Initialement, la valorisation de cette parcelle passait par la case démolition-reconstruction. L’édifice, construit dans les années 1980, offre en effet peu de flexibilité, n’est pas protégé et consomme énormément d’énergie – en grande partie en raison de sa façade rideau en verres collés, conçue sans ouvrants ni protection solaire extérieure. Or, ce vaisseau amiral de la culture d’entreprise genevoise mérite une certaine attention, qu’on l’aime ou non. Rien que l’énergie déployée jadis pour le réaliser légitime les efforts à consentir aujourd’hui. Axa a donc mené un long dialogue avec la Ville de Lancy et le Canton pour trouver une solution aboutissant à cette procédure organisée avec les autorités (et leurs représentants au sein du collège d’experts). Considérant qu’en cet emplacement, l’immeuble pourrait contribuer utilement à la création de nouveaux logements, il est proposé de le reconvertir et de le surélever de deux étages et d’un attique.
Réemploi en place
Le programme conçu avec urbaplan est rempli de recommandations sur la durabilité et les normes ESG. Il demande de «considérer avec attention et soin tout ce qui est déjà en place». Il s’agira donc de maintenir la structure, mais aussi de réemployer sur place les éléments de façades, ces sombres miroirs, lisses et opaques – symboles s’il en est du capitalisme d’entreprise. Ils sont exactement à l’opposé de ce qu’une façade domestique, une architecture communautaire, demande: ouverture, relief, ambiance chaleureuse… Comment domestiquer ce vaisseau spatial des années 1980?
Sur ce sujet des façades, les six équipes invitées vont s'ingénier à trouver des solutions. La palme revient à Lacroix+Chessex, qui, après avoir retourné le problème dans tous les sens, fait une découverte intéressante: la longueur de trois vitrages tournés à 90° est pratiquement égale à celle de deux éléments laissés en place.
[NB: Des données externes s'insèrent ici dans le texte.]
(** * Vertex Animation: a shallow embedding of [vertex_animation.py]

    The add-on samples a mesh animation frame by frame, merges the selected
    objects into one mesh per frame, encodes the per-vertex offsets from the
    first frame and the vertex normals into two flat RGBA float lists,
    normalises the offsets into [0,1] and stores both lists as image pixels.

    The Python functions are embedded one by one, under their own names.
    Python's [float] arithmetic is an interface ([PyFloat]) whose instance
    is IEEE binary64, the arithmetic CPython runs, given by Rocq's primitive
    floats and their specification [SpecFloat]; what a float stands for is
    measured in exact rationals.  Blender's scene evaluation is a record of
    host functions ([Host]); everything the add-on reads or writes in
    [bpy.data], the scene and the file system is a field of one explicit
    [World]. *)

From Stdlib Require Import String.
From Stdlib Require Import ZArith List Lia Bool Arith.
From Stdlib Require Import QArith Qabs Qpower Lqa.
From Stdlib Require Import PrimFloat FloatOps SpecFloat FloatAxioms.
Import ListNotations.

Set Implicit Arguments.
Open Scope nat_scope.

(* ================================================================== *)
(** * Python: exceptions and float arithmetic *)
(* ================================================================== *)

Module Py.

(** The exceptions the add-on can run into. *)
Inductive Exception : Type :=
| IndexError
| ZeroDivisionError
| ValueError
| RuntimeError (msg : string)
| RecursionError
| HostError (msg : string).   (* an error raised inside a bpy call *)

(** [rhe_div a b]: the integer nearest to [a / b] for [0 <= a], [0 < b],
    ties going to the even neighbour (how [round] rounds). *)
Definition rhe_div (a b : Z) : Z :=
  let q := (a / b)%Z in
  let r := (a mod b)%Z in
  match (2 * r ?= b)%Z with
  | Lt => q
  | Gt => (q + 1)%Z
  | Eq => if Z.even q then q else (q + 1)%Z
  end.

(** What the add-on uses of Python's [float]. *)
Class PyFloat (F : Type) : Type := {
  of_Q : Q -> F;              (* the float written as a literal or converted from an int *)
  fadd : F -> F -> F;         (* x + y *)
  fsub : F -> F -> F;         (* x - y *)
  fmul : F -> F -> F;         (* x * y *)
  fquot : F -> F -> F;        (* x / y for y != 0 *)
  flt : F -> F -> bool;       (* x < y *)
  feq : F -> F -> bool;       (* x == y *)
  round2 : F -> F             (* round(x, 2) *)
}.

Section Generic.
Context {F : Type} `{PyFloat F}.

Definition of_int (z : Z) : F := of_Q (inject_Z z).
Definition of_nat (n : nat) : F := of_int (Z.of_nat n).
Definition f0 : F := of_int 0.
Definition f1 : F := of_int 1.

(** [x / y]: true division raises on a zero divisor. *)
Definition truediv (x y : F) : Exception + F :=
  if feq y f0 then inl ZeroDivisionError else inr (fquot x y).

(** [min(a, b)] and [max(a, b)] keep the first argument unless the second
    compares strictly smaller (larger). *)
Definition py_min (a b : F) : F := if flt b a then b else a.
Definition py_max (a b : F) : F := if flt a b then b else a.
End Generic.

(** [range(start, stop, step)] as the list of its elements. *)
Definition range_len (start stop step : Z) : nat :=
  if (0 <? step)%Z then
    if (start <? stop)%Z then Z.to_nat ((stop - start - 1) / step + 1) else 0
  else
    if (stop <? start)%Z then Z.to_nat ((start - stop - 1) / (- step) + 1) else 0.

Definition range (start stop step : Z) : Exception + list Z :=
  if (step =? 0)%Z then inl ValueError
  else inr (map (fun k => (start + Z.of_nat k * step)%Z)
                (seq 0 (range_len start stop step))).

End Py.
Export Py.

(* ------------------------------------------------------------------ *)
(** ** IEEE binary64, the arithmetic CPython runs *)

Module Binary64.

Definition sf_of_Q (q : Q) : spec_float :=
  let d := S754_finite false (Qden q) 0 in
  match Qnum q with
  | Z0 => S754_zero false
  | Zpos n => SFdiv prec emax (S754_finite false n 0) d
  | Zneg n => SFdiv prec emax (S754_finite true n 0) d
  end.

(** The double nearest to a rational (ties to even). *)
Definition of_Q (q : Q) : float := SF2Prim (sf_of_Q q).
Il suffit d'épaissir les joints de quelques millimètres pour composer deux nouveaux étages de façade en puisant la ressource dans les étages impairs. Nomos se prend également au jeu du réemploi en place, au point, dira Katrien Vertenten, que «cette fascination nous a empêchés de voir au-delà». LRS l’emporte… en regardant au-delà, et en ajoutant des ailettes à ce paquebot. Les proportions de l’édifice changent avec la surélévation, explique Alain Robbe (LRS); il paraissait donc justifié de mordre légèrement sur le périmètre d’implantation pour ajouter des extensions. Un concours de ce niveau doit prendre en compte ce type de pas de côté – surtout si cela aboutit à un plan d’une telle qualité: fluide, organique et très rationnel (quatre appartements – six aux extrémités – desservis par des cages d’escalier qui pourront être maintenues en place).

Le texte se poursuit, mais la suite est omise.